(Dataset records)
***

(** ** Decimal numerals *)

Lemma append_assoc_string (a b c : string) : (a +:+ b) +:+ c = a +:+ (b +:+ c).
Proof.
  induction a as [|x a IH]; [reflexivity|].
  change ((String x a +:+ b) +:+ c) with (String x ((a +:+ b) +:+ c)).
  change (String x a +:+ (b +:+ c)) with (String x (a +:+ (b +:+ c))).
  now rewrite IH.
Qed.

Lemma string_of_revapp u acc :
  NilEmpty.string_of_uint (Decimal.revapp u acc) =
  NilEmpty.string_of_uint (Decimal.rev u) +:+ NilEmpty.string_of_uint acc.
Proof.
  revert acc. unfold Decimal.rev.
  induction u as [|u IH|u IH|u IH|u IH|u IH|u IH|u IH|u IH|u IH|u IH]; intros acc;
    [reflexivity|..]; cbn [Decimal.revapp];
    rewrite IH, (IH (_ Decimal.Nil)); cbn [NilEmpty.string_of_uint];
    rewrite append_assoc_string; reflexivity.
Qed.

Lemma revapp_nonnil u acc : acc <> Decimal.Nil -> Decimal.revapp u acc <> Decimal.Nil.
Proof.
  revert acc.
  induction u as [|u IH|u IH|u IH|u IH|u IH|u IH|u IH|u IH|u IH|u IH]; intros acc H;
    [exact H|..]; cbn [Decimal.revapp]; apply IH; discriminate.
Qed.

Lemma string_of_nonnil u :
  u <> Decimal.Nil -> NilZero.string_of_uint u = NilEmpty.string_of_uint u.
Proof. destruct u; [congruence|..]; reflexivity. Qed.

Lemma to_uint_rev m : N.to_uint m = Decimal.rev (DecimalPos.Unsigned.to_lu m).
Proof. destruct m; reflexivity. Qed.
(** [keys] is [pygame.key.get_pressed()], [mouse_pos] is
    [pygame.mouse.get_pos()]. *)
Definition update (dt : Q) (mouse_pos : Z * Z) (keys : Key -> bool)
  (c : t * World) : option (t * World) :=
  let '(g, w) := c in
  match state g with
  | STATE_MENU => Some (g, w)
  | STATE_PRECISION =>
      match PrecisionCutMode.update dt mouse_pos (_mouse_down g)
              (precision g, spark_heap w, rng w) with
      | None => None
      | Some (p, h, r) =>
          Some (set_precision p g, mkWorld h (particle_heap w) r)
      end
  | STATE_BRAWL =>
      let inputs : gmap string bool :=
        <[ "super" := false ]>
          (<[ "right_move" := keys K_d || keys K_RIGHT ]>
            (<[ "left_move" := keys K_a || keys K_LEFT ]> ∅)) in
      let inputs :=
        if keys K_SPACE then <[ "super" := true ]> inputs else inputs in
      match BrawlMode.update dt inputs (brawl g, particle_heap w, rng w) with
      | None => None
      | Some (b, h, r) =>
          Some (set_brawl b g, mkWorld (spark_heap w) h r)
      end
  end.

(** What the environment supplies during one pass of the loop of [run]:
    [tick] is the result of [CLOCK.tick(FPS)] in milliseconds, [events] the
    queue returned by [pygame.event.get()]. *)
Record Frame := mkFrame {
  tick : Z;
  events : list Event;
  pressed : bool;
  mouse_pos : Z * Z;
  keys : Key -> bool }.

(** The body of the [while self.running:] loop.  [draw] and
    [pygame.display.flip()] read the game without changing it. *)
Definition frame (f : Frame) (c : t * World) : option (t * World) :=
  let dt := inject_Z (tick f) / 1000.0 in
  match handle_events (events f) (pressed f) c with
  | None => None
  | Some c1 => update dt (mouse_pos f) (keys f) c1
  end.

(** [run] on the frames the environment supplies: the loop ends as soon as
    [self.running] is false at the top of an iteration. *)
Fixpoint run (frames : list Frame) (c : t * World) : option (t * World) :=
  match frames with
  | [] => Some c
  | f :: rest =>
      if running (fst c) then
        match frame f c with
        | None => None
        | Some c' => run rest c'
        end
      else Some c
  end.

(** Both mode objects of the game, with their heaps, are mode objects that
    [reset()] and [update] calls with [dt >= 0] can produce. *)
Definition modes_reachable (c : t * World) : Prop :=
  PrecisionCutMode.reachable (precision (fst c), spark_heap (snd c))
  /\ BrawlMode.reachable (brawl (fst c), particle_heap (snd c)).

End Frame.
End Game.

(** ** Sample data for the examples *)

(** Low-order Taylor polynomials stand in for [math.cos] and [math.sin]. *)
Definition sample_math : Math :=
  {| pi := 3.14159;
     cos := fun a => 1 - a * a / 2;
     sin := fun a => a - a * a * a / 6 |}.

(** The tape on which [random.random()] always returns [0.0]. *)
Definition zero_tape : Rng := fun _ => 0.

(** The target point of the precision minigame: [(fade_x, head_center[1] + 10)]. *)
Definition target_point : Z * Z := (698, 334)%Z.

(** A pointer position far away from the fade line. *)
Definition far_corner : Z * Z := (0, 0)%Z.

(** A pointer position on the fade line, 16 pixels below the target row. *)
Definition below_target : Z * Z := (698, 350)%Z.

(** A freshly entered precision minigame. *)
Definition precision_start : PrecisionCutMode.config :=
  (PrecisionCutMode.reset PrecisionCutMode.init, [], zero_tape).

(** A freshly entered brawl. *)
Definition brawl_start : BrawlMode.config :=
  (BrawlMode.reset BrawlMode.init, [], zero_tape).

(** The inputs of [self.brawl.update(0, {"super": True})]. *)
Definition super_input : gmap string bool := {[ "super" := true ]}.

(** A brawl whose super has 0.1 s of wind-up left and whose opponent is at
    20 health. *)
Definition brawl_winding : BrawlMode.t :=
  BrawlMode.set_right_hp 20%Z
    (BrawlMode.set_super_timer 0.1
       (BrawlMode.set_super_full false
          (BrawlMode.set_super_active true
             (BrawlMode.reset BrawlMode.init)))).

(** Two sparks on the fade line: one with 0.05 s left, one with 0.5 s. *)
Definition two_sparks : list Spark.t :=
  [Spark.mk 698 334 120 0 0.05; Spark.mk 698 334 120 0 0.5].

Definition precision_two_sparks : PrecisionCutMode.t :=
  PrecisionCutMode.set_sparks [0%nat; 1%nat]
    (PrecisionCutMode.reset PrecisionCutMode.init).

(** Two particles next to the left fighter, with the same lifetimes. *)
Definition two_particles : list Particle.t :=
  [Particle.mk 280 440 400 0 0.05; Particle.mk 280 440 400 0 0.5].

Definition brawl_two_particles : BrawlMode.t :=
  BrawlMode.set_particles [0%nat; 1%nat] (BrawlMode.reset BrawlMode.init).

***

Write out the entries in full, exactly as given.

Answer space:
(** ** Decimal numerals *)

Lemma append_assoc_string (a b c : string) : (a +:+ b) +:+ c = a +:+ (b +:+ c).
Proof.
  induction a as [|x a IH]; [reflexivity|].
  change ((String x a +:+ b) +:+ c) with (String x ((a +:+ b) +:+ c)).
  change (String x a +:+ (b +:+ c)) with (String x (a +:+ (b +:+ c))).
  now rewrite IH.
Qed.

Lemma string_of_revapp u acc :
  NilEmpty.string_of_uint (Decimal.revapp u acc) =
  NilEmpty.string_of_uint (Decimal.rev u) +:+ NilEmpty.string_of_uint acc.
Proof.
  revert acc. unfold Decimal.rev.
  induction u as [|u IH|u IH|u IH|u IH|u IH|u IH|u IH|u IH|u IH|u IH]; intros acc;
    [reflexivity|..]; cbn [Decimal.revapp];
    rewrite IH, (IH (_ Decimal.Nil)); cbn [NilEmpty.string_of_uint];
    rewrite append_assoc_string; reflexivity.
Qed.

Lemma revapp_nonnil u acc : acc <> Decimal.Nil -> Decimal.revapp u acc <> Decimal.Nil.
Proof.
  revert acc.
  induction u as [|u IH|u IH|u IH|u IH|u IH|u IH|u IH|u IH|u IH|u IH]; intros acc H;
    [exact H|..]; cbn [Decimal.revapp]; apply IH; discriminate.
Qed.

Lemma string_of_nonnil u :
  u <> Decimal.Nil -> NilZero.string_of_uint u = NilEmpty.string_of_uint u.
Proof. destruct u; [congruence|..]; reflexivity. Qed.

Lemma to_uint_rev m : N.to_uint m = Decimal.rev (DecimalPos.Unsigned.to_lu m).
Proof. destruct m; reflexivity. Qed.
(** [keys] is [pygame.key.get_pressed()], [mouse_pos] is
    [pygame.mouse.get_pos()]. *)
Definition update (dt : Q) (mouse_pos : Z * Z) (keys : Key -> bool)
  (c : t * World) : option (t * World) :=
  let '(g, w) := c in
  match state g with
  | STATE_MENU => Some (g, w)
  | STATE_PRECISION =>
      match PrecisionCutMode.update dt mouse_pos (_mouse_down g)
              (precision g, spark_heap w, rng w) with
      | None => None
      | Some (p, h, r) =>
          Some (set_precision p g, mkWorld h (particle_heap w) r)
      end
  | STATE_BRAWL =>
      let inputs : gmap string bool :=
        <[ "super" := false ]>
          (<[ "right_move" := keys K_d || keys K_RIGHT ]>
            (<[ "left_move" := keys K_a || keys K_LEFT ]> ∅)) in
      let inputs :=
        if keys K_SPACE then <[ "super" := true ]> inputs else inputs in
      match BrawlMode.update dt inputs (brawl g, particle_heap w, rng w) with
      | None => None
      | Some (b, h, r) =>
          Some (set_brawl b g, mkWorld (spark_heap w) h r)
      end
  end.

(** What the environment supplies during one pass of the loop of [run]:
    [tick] is the result of [CLOCK.tick(FPS)] in milliseconds, [events] the
    queue returned by [pygame.event.get()]. *)
Record Frame := mkFrame {
  tick : Z;
  events : list Event;
  pressed : bool;
  mouse_pos : Z * Z;
  keys : Key -> bool }.

(** The body of the [while self.running:] loop.  [draw] and
    [pygame.display.flip()] read the game without changing it. *)
Definition frame (f : Frame) (c : t * World) : option (t * World) :=
  let dt := inject_Z (tick f) / 1000.0 in
  match handle_events (events f) (pressed f) c with
  | None => None
  | Some c1 => update dt (mouse_pos f) (keys f) c1
  end.

(** [run] on the frames the environment supplies: the loop ends as soon as
    [self.running] is false at the top of an iteration. *)
Fixpoint run (frames : list Frame) (c : t * World) : option (t * World) :=
  match frames with
  | [] => Some c
  | f :: rest =>
      if running (fst c) then
        match frame f c with
        | None => None
        | Some c' => run rest c'
        end
      else Some c
  end.

(** Both mode objects of the game, with their heaps, are mode objects that
    [reset()] and [update] calls with [dt >= 0] can produce. *)
Definition modes_reachable (c : t * World) : Prop :=
  PrecisionCutMode.reachable (precision (fst c), spark_heap (snd c))
  /\ BrawlMode.reachable (brawl (fst c), particle_heap (snd c)).

End Frame.
End Game.

(** ** Sample data for the examples *)

(** Low-order Taylor polynomials stand in for [math.cos] and [math.sin]. *)
Definition sample_math : Math :=
  {| pi := 3.14159;
     cos := fun a => 1 - a * a / 2;
     sin := fun a => a - a * a * a / 6 |}.

(** The tape on which [random.random()] always returns [0.0]. *)
Definition zero_tape : Rng := fun _ => 0.

(** The target point of the precision minigame: [(fade_x, head_center[1] + 10)]. *)
Definition target_point : Z * Z := (698, 334)%Z.

(** A pointer position far away from the fade line. *)
Definition far_corner : Z * Z := (0, 0)%Z.

(** A pointer position on the fade line, 16 pixels below the target row. *)
Definition below_target : Z * Z := (698, 350)%Z.

(** A freshly entered precision minigame. *)
Definition precision_start : PrecisionCutMode.config :=
  (PrecisionCutMode.reset PrecisionCutMode.init, [], zero_tape).

(** A freshly entered brawl. *)
Definition brawl_start : BrawlMode.config :=
  (BrawlMode.reset BrawlMode.init, [], zero_tape).

(** The inputs of [self.brawl.update(0, {"super": True})]. *)
Definition super_input : gmap string bool := {[ "super" := true ]}.

(** A brawl whose super has 0.1 s of wind-up left and whose opponent is at
    20 health. *)
Definition brawl_winding : BrawlMode.t :=
  BrawlMode.set_right_hp 20%Z
    (BrawlMode.set_super_timer 0.1
       (BrawlMode.set_super_full false
          (BrawlMode.set_super_active true
             (BrawlMode.reset BrawlMode.init)))).

(** Two sparks on the fade line: one with 0.05 s left, one with 0.5 s. *)
Definition two_sparks : list Spark.t :=
  [Spark.mk 698 334 120 0 0.05; Spark.mk 698 334 120 0 0.5].

Definition precision_two_sparks : PrecisionCutMode.t :=
  PrecisionCutMode.set_sparks [0%nat; 1%nat]
    (PrecisionCutMode.reset PrecisionCutMode.init).

(** Two particles next to the left fighter, with the same lifetimes. *)
Definition two_particles : list Particle.t :=
  [Particle.mk 280 440 400 0 0.05; Particle.mk 280 440 400 0 0.5].

Definition brawl_two_particles : BrawlMode.t :=
  BrawlMode.set_particles [0%nat; 1%nat] (BrawlMode.reset BrawlMode.init).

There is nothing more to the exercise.